Data items:

(* ===== verification/MList.v ===== *)
(** * lolibc/struct/mlist.c: a list of pointers on the kernel heap

    A [struct mlist] is two words (head, tail), an element three (prev, next,
    data), all in raw memory; elements come from [malloc] and go back to
    [free].  The theorem at the end is about [mlist_remove], which forgets to
    relink the neighbours. *)

From S2P Require Import Prelude Mem CString PageAlloc Vm Malloc Heap.

Definition ml_head (list : Z) : Z := list.
Definition ml_tail (list : Z) : Z := list + 8.
Definition el_prev (elem : Z) : Z := elem.
Definition el_next (elem : Z) : Z := elem + 8.
Definition el_data (elem : Z) : Z := elem + 16.

Section program.
Context {A : Type} `{PageAllocator A}.
Abbreviation HM := (M (mem * A * mheap)).

Definition ld (p : Z) : HM Z := on_memory (load64 p).
Definition st (p v : Z) : HM unit := on_memory (store64 p v).

Definition mlist_init : HM Z :=
  list ← malloc 16; st (ml_head list) 0;; st (ml_tail list) 0;; mret list.

Definition new_mlist_elem (data : Z) : HM Z :=
  elem ← malloc 24;
  st (el_prev elem) 0;; st (el_next elem) 0;; st (el_data elem) data;; mret elem.

Definition mlist_is_empty (list : Z) : HM bool :=
  if list =? 0 then fail Halt else h ← ld (ml_head list); mret (h =? 0).

Definition mlist_push (list data : Z) : HM unit :=
  elem ← new_mlist_elem data;
  e ← mlist_is_empty list;
  if e : bool then st (ml_tail list) elem;; st (ml_head list) elem
  else h ← ld (ml_head list); st (el_next elem) h;;
       n ← ld (el_next elem); st (el_prev n) elem;;
       st (ml_head list) elem.
(* ===== verification/AddrSpace.v ===== *)
(** * mm/n_vm.c: the address space of a process

    A process records every page it owns as a [struct mapping] (pa, va, size,
    perm: four words on the kernel heap) on its [mapping_list].  The functions
    here combine the page table ([Vm]), the heap ([Malloc]) and the list
    ([MList]); [p->pgtbl] and [p->mapping_list] are passed as values, and a
    function that changes [p->mapping_list] returns the new one. *)

From S2P Require Import Prelude Mem CString PageAlloc Vm Malloc MList.

Definition map_pa (mapping : Z) : Z := mapping.
Definition map_va (mapping : Z) : Z := mapping + 8.
Definition map_size (mapping : Z) : Z := mapping + 16.
Definition map_perm (mapping : Z) : Z := mapping + 24.

Section program.
Context {A : Type} `{PageAllocator A}.
Abbreviation HM := (M (mem * A * mheap)).

Definition __proc_add_mapping (mapping_list pa va size perm : Z) : HM unit :=
  mapping ← malloc 32;
  st (map_pa mapping) pa;; st (map_va mapping) va;;
  st (map_size mapping) size;; st (map_perm mapping) perm;;
  mlist_push mapping_list mapping.

Fixpoint alloc_vm_loop (fuel : nat) (pgtbl mapping_list caddr end_ perm : Z) : HM Z :=
  if caddr <? end_
  then match fuel with
       | O => fail Fuel
       | S fuel =>
           new_mem ← on_pages (page_alloc PGSIZE);
           if new_mem =? 0 then fail Halt
           else
             on_memory (memset new_mem 0 PGSIZE);;
             r ← on_pages (__map_single_page pgtbl caddr new_mem perm);
             if negb (r =? 0) then fail Halt
             else __proc_add_mapping mapping_list new_mem caddr PGSIZE perm;;
                  alloc_vm_loop fuel pgtbl mapping_list (u64 (caddr + PGSIZE)) end_ perm
       end
  else mret 0.

Definition alloc_vm (pgtbl mapping_list start end_ perm : Z) : HM Z :=
  let end_ := PGROUNDUP end_ in
  alloc_vm_loop (Z.to_nat ((end_ - start) / PGSIZE + 1)) pgtbl mapping_list start end_ perm.

Fixpoint free_mappings (fuel : nat) (list : Z) : HM unit :=
  match fuel with
  | O => fail Fuel
  | S fuel =>
      e ← mlist_is_empty list;
      if e : bool then mret tt
      else info ← mlist_pop list;
           pa ← ld (map_pa info);
           on_pages (page_free (PA2VA pa));;
           free info;;
           free_mappings fuel list
  end.

Definition pgtbl_free (pgtbl mapping_list : Z) : HM unit :=
  fuel ← gets (λ s, fuel_of s.1.1);
  free_mappings fuel mapping_list;;
  on_pages (free_pagetable pgtbl 2).

(** The loop of [copy_pagetable]: the parent's mappings move to its new list [list], a copy
    of each goes to the child's [nlist]. *)
Fixpoint copy_mappings (fuel : nat) (old_list pgtbl list npgtbl nlist : Z) : HM unit :=
  match fuel with
  | O => fail Fuel
  | S fuel =>
      e ← mlist_is_empty old_list;
      if e : bool then mret tt
      else
        info ← mlist_pop old_list;
        new_mem ← on_pages (page_alloc PGSIZE);
        on_memory (memset new_mem 0 PG_SIZE);;
        va ← ld (map_va info); on_pages (copy_from_va pgtbl new_mem va PG_SIZE);;
        va ← ld (map_va info); size ← ld (map_size info); perm ← ld (map_perm info);
        on_pages (__map_pages npgtbl va size new_mem perm);;
        va ← ld (map_va info);
        pa ← on_pages (va_to_pa npgtbl va);
        ipa ← ld (map_pa info); va ← ld (map_va info); perm ← ld (map_perm info);
        __proc_add_mapping list ipa va PG_SIZE perm;;
        va ← ld (map_va info); perm ← ld (map_perm info);
        __proc_add_mapping nlist (PA2VA pa) va PG_SIZE perm;;
        copy_mappings fuel old_list pgtbl list npgtbl nlist
  end.

Definition copy_pagetable (pgtbl mapping_list npgtbl nmapping_list : Z) : HM Z :=
  list ← mlist_init;
  fuel ← gets (λ s, fuel_of s.1.1);
  copy_mappings fuel mapping_list pgtbl list npgtbl nmapping_list;;
  mret list.
End program.
(* ===== verification/UserSpace.v ===== *)
(** * The user half of a process and the mapping list

    The state of an address space: its table tree and its frames ([uspace],
    [owns]), and the list of [struct mapping] records ([mappings]), of which
    [recorded] says that they are exactly the mapped pages.  Pages belong to
    the heap, to an address space or to the free pages, never to two of them;
    [evolves] is what the operations here may change.  [alloc_vm_correct] is
    the theorem about [alloc_vm]. *)

From S2P Require Import Prelude Mem CString PageAlloc Vm VmCopy Malloc Heap MList AddrSpace.

(** A [struct mapping]. *)
Record mapping := { m_pa : Z; m_va : Z; m_size : Z; m_perm : Z }.

Definition word (v : Z) : Prop := 0 ≤ v < 2 ^ 64.
Definition mapping_at (m : mem) (p : Z) (r : mapping) : Prop :=
  word64_at m (map_pa p) (m_pa r) ∧ word64_at m (map_va p) (m_va r) ∧
  word64_at m (map_size p) (m_size r) ∧ word64_at m (map_perm p) (m_perm r).
Definition mapping_ok (r : mapping) : Prop :=
  word (m_pa r) ∧ word (m_va r) ∧ word (m_size r) ∧ word (m_perm r).

(** The list at [lst] holds the records [ms]; [S] are its blocks, records included. *)
Definition mappings (m : mem) (U : gmap Z Z) (S : gset Z) (lst : Z) (ms : list mapping) : Prop :=
  ∃ es S0, mlist m U S0 lst es ∧ S = S0 ∪ list_to_set es.*2 ∧ NoDup es.*2 ∧
    Forall2 (λ d r, U !! d = Some 32 ∧ mapping_at m d r) es.*2 ms.

(** The pages of an address space. *)
Definition table (T : gmap (list Z) Z) (x : Z) : Prop := ∃ p, tree_page T p ∧ in_page p x.
Definition owns (T : gmap (list Z) Z) (F : gmap Z Z) (p : Z) : Prop := tree_page T p ∨ ∃ n, F !! n = Some p.
Definition away (T : gmap (list Z) Z) (F : gmap Z Z) (G l : list Z) : Prop :=
  ∀ p, owns T F p → p ∉ G ∧ p ∉ l.

(** What an operation on an address space may write: the private part of the heap, the
    operation's own blocks [S], the free pages [l] and the tables. *)
Definition touch (G : list Z) (U : gmap Z Z) (S : gset Z) (l : list Z) (T : gmap (list Z) Z) (x : Z) : Prop :=
  private G U x ∨ in_blocks U S x ∨ in_arena l x ∨ table T x.

Section space.
Context {A : Type} `{PageAllocator A}.
Implicit Types (m : mem) (a : A) (h : mheap) (U : gmap Z Z) (S : gset Z) (G l : list Z).
Implicit Types (T : gmap (list Z) Z) (F : gmap Z Z) (ms : list mapping).

Record uspace m root T F : Prop := { us_pt : pt m root T; us_map : umap m T F }.

(** At most [k] free pages went to the heap or the address space, and blocks outside [S] are
    still in use. *)
Record evolves (k : nat) m G U S l T m' G' U' S' l' T' : Prop := {
  ev_blocks : ∀ p n, p ∉ S → U !! p = Some n → U' !! p = Some n;
  ev_own : ∀ p, p ∈ S' → p ∈ S ∨ U !! p = None;
  ev_free : ∀ p, p ∈ l' → p ∈ l;
  ev_len : (length l ≤ length l' + k)%nat;
  ev_heap : ∀ p, p ∈ G' → p ∈ G ∨ p ∈ l;
  ev_heap_sub : G ⊆ G';
  ev_tables : ∀ p, tree_page T' p → tree_page T p ∨ p ∈ l;
  ev_mem : changes (touch G U S l T) m m'
}.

— Problem description —
The first line of the entries above and every line after it, up to and including the line with "data), all in", should be set down exactly.

— Your response —
(* ===== verification/MList.v ===== *)
(** * lolibc/struct/mlist.c: a list of pointers on the kernel heap

    A [struct mlist] is two words (head, tail), an element three (prev, next,
    data), all in raw memory; elements come from [malloc] and go back to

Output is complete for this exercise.